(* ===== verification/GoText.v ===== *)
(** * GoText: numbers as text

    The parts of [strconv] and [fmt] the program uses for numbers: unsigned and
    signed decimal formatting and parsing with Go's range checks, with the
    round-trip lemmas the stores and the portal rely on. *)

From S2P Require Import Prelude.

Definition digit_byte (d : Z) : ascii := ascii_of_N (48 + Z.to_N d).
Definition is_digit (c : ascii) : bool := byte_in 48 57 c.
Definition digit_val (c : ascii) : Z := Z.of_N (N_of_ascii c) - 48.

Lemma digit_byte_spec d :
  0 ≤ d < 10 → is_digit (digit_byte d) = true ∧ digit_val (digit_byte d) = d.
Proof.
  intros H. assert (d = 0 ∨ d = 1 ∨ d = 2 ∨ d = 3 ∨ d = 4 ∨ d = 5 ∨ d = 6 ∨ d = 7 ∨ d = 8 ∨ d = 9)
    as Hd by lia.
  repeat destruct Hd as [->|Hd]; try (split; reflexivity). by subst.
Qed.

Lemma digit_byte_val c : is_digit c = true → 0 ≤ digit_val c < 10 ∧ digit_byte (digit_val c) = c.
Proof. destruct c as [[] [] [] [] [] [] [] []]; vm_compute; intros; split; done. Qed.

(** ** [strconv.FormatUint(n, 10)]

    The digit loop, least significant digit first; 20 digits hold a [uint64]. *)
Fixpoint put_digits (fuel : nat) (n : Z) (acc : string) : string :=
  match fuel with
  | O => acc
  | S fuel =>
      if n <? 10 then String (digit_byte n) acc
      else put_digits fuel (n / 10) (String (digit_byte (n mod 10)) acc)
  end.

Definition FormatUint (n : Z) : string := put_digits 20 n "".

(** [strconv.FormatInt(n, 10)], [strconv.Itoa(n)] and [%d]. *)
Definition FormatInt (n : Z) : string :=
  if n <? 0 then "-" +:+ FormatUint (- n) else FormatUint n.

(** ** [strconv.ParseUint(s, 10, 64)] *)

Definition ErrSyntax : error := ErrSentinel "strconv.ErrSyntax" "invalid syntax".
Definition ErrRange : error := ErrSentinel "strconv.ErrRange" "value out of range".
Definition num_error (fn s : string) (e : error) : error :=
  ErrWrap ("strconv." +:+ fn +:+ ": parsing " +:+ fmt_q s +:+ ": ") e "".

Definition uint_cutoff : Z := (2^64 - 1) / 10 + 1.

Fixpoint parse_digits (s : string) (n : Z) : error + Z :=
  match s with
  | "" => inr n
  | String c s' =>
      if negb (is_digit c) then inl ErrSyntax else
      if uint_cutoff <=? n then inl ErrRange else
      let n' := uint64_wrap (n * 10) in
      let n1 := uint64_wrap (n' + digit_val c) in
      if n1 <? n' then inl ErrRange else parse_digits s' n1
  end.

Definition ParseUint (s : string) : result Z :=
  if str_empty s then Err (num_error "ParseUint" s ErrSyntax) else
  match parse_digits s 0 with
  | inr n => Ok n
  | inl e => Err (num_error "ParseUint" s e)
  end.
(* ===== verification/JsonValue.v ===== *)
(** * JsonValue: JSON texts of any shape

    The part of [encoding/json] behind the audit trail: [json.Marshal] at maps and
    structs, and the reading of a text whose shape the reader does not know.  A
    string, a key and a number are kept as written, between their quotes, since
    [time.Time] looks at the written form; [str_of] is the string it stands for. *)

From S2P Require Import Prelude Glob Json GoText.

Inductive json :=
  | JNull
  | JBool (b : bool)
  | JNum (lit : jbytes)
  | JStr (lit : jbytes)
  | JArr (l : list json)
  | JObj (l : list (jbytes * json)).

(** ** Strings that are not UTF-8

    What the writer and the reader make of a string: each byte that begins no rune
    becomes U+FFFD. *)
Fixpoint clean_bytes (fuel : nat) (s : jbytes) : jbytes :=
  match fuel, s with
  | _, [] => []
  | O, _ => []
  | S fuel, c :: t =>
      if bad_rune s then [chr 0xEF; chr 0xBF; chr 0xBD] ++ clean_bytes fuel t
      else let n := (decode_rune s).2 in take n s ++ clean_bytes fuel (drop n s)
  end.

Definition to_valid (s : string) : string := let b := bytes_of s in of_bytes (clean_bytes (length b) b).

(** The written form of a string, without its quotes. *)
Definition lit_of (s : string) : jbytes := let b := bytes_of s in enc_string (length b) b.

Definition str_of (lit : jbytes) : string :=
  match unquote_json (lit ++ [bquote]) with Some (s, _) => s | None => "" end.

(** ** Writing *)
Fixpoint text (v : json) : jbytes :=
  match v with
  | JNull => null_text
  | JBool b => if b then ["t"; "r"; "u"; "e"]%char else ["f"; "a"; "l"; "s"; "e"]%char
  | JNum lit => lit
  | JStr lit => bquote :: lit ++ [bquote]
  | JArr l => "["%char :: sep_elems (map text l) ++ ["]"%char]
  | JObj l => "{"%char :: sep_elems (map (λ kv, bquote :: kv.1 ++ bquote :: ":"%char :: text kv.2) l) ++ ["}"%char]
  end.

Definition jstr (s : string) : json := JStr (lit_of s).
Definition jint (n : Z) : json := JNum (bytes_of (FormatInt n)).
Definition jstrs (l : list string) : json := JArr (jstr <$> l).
____
Goal of the exercise => An exact copy of all the records above is needed.

Written response =>
(* ===== verification/GoText.v ===== *)
(** * GoText: numbers as text

    The parts of [strconv] and [fmt] the program uses for numbers: unsigned and
    signed decimal formatting and parsing with Go's range checks, with the
    round-trip lemmas the stores and the portal rely on. *)

From S2P Require Import Prelude.

Definition digit_byte (d : Z) : ascii := ascii_of_N (48 + Z.to_N d).
Definition is_digit (c : ascii) : bool := byte_in 48 57 c.
Definition digit_val (c : ascii) : Z := Z.of_N (N_of_ascii c) - 48.

Lemma digit_byte_spec d :
  0 ≤ d < 10 → is_digit (digit_byte d) = true ∧ digit_val (digit_byte d) = d.
Proof.
  intros H. assert (d = 0 ∨ d = 1 ∨ d = 2 ∨ d = 3 ∨ d = 4 ∨ d = 5 ∨ d = 6 ∨ d = 7 ∨ d = 8 ∨ d = 9)
    as Hd by lia.
  repeat destruct Hd as [->|Hd]; try (split; reflexivity). by subst.
Qed.

Lemma digit_byte_val c : is_digit c = true → 0 ≤ digit_val c < 10 ∧ digit_byte (digit_val c) = c.
Proof. destruct c as [[] [] [] [] [] [] [] []]; vm_compute; intros; split; done. Qed.

(** ** [strconv.FormatUint(n, 10)]

    The digit loop, least significant digit first; 20 digits hold a [uint64]. *)
Fixpoint put_digits (fuel : nat) (n : Z) (acc : string) : string :=
  match fuel with
  | O => acc
  | S fuel =>
      if n <? 10 then String (digit_byte n) acc
      else put_digits fuel (n / 10) (String (digit_byte (n mod 10)) acc)
  end.

Definition FormatUint (n : Z) : string := put_digits 20 n "".

(** [strconv.FormatInt(n, 10)], [strconv.Itoa(n)] and [%d]. *)
Definition FormatInt (n : Z) : string :=
  if n <? 0 then "-" +:+ FormatUint (- n) else FormatUint n.

(** ** [strconv.ParseUint(s, 10, 64)] *)

Definition ErrSyntax : error := ErrSentinel "strconv.ErrSyntax" "invalid syntax".
Definition ErrRange : error := ErrSentinel "strconv.ErrRange" "value out of range".
Definition num_error (fn s : string) (e : error) : error :=
  ErrWrap ("strconv." +:+ fn +:+ ": parsing " +:+ fmt_q s +:+ ": ") e "".

Definition uint_cutoff : Z := (2^64 - 1) / 10 + 1.

Fixpoint parse_digits (s : string) (n : Z) : error + Z :=
  match s with
  | "" => inr n
  | String c s' =>
      if negb (is_digit c) then inl ErrSyntax else
      if uint_cutoff <=? n then inl ErrRange else
      let n' := uint64_wrap (n * 10) in
      let n1 := uint64_wrap (n' + digit_val c) in
      if n1 <? n' then inl ErrRange else parse_digits s' n1
  end.

Definition ParseUint (s : string) : result Z :=
  if str_empty s then Err (num_error "ParseUint" s ErrSyntax) else
  match parse_digits s 0 with
  | inr n => Ok n
  | inl e => Err (num_error "ParseUint" s e)
  end.
(* ===== verification/JsonValue.v ===== *)
(** * JsonValue: JSON texts of any shape

    The part of [encoding/json] behind the audit trail: [json.Marshal] at maps and
    structs, and the reading of a text whose shape the reader does not know.  A
    string, a key and a number are kept as written, between their quotes, since
    [time.Time] looks at the written form; [str_of] is the string it stands for. *)

From S2P Require Import Prelude Glob Json GoText.

Inductive json :=
  | JNull
  | JBool (b : bool)
  | JNum (lit : jbytes)
  | JStr (lit : jbytes)
  | JArr (l : list json)
  | JObj (l : list (jbytes * json)).

(** ** Strings that are not UTF-8

    What the writer and the reader make of a string: each byte that begins no rune
    becomes U+FFFD. *)
Fixpoint clean_bytes (fuel : nat) (s : jbytes) : jbytes :=
  match fuel, s with
  | _, [] => []
  | O, _ => []
  | S fuel, c :: t =>
      if bad_rune s then [chr 0xEF; chr 0xBF; chr 0xBD] ++ clean_bytes fuel t
      else let n := (decode_rune s).2 in take n s ++ clean_bytes fuel (drop n s)
  end.

Definition to_valid (s : string) : string := let b := bytes_of s in of_bytes (clean_bytes (length b) b).

(** The written form of a string, without its quotes. *)
Definition lit_of (s : string) : jbytes := let b := bytes_of s in enc_string (length b) b.

Definition str_of (lit : jbytes) : string :=
  match unquote_json (lit ++ [bquote]) with Some (s, _) => s | None => "" end.

(** ** Writing *)
Fixpoint text (v : json) : jbytes :=
  match v with
  | JNull => null_text
  | JBool b => if b then ["t"; "r"; "u"; "e"]%char else ["f"; "a"; "l"; "s"; "e"]%char
  | JNum lit => lit
  | JStr lit => bquote :: lit ++ [bquote]
  | JArr l => "["%char :: sep_elems (map text l) ++ ["]"%char]
  | JObj l => "{"%char :: sep_elems (map (λ kv, bquote :: kv.1 ++ bquote :: ":"%char :: text kv.2) l) ++ ["}"%char]
  end.

Definition jstr (s : string) : json := JStr (lit_of s).
Definition jint (n : Z) : json := JNum (bytes_of (FormatInt n)).
Definition jstrs (l : list string) : json := JArr (jstr <$> l).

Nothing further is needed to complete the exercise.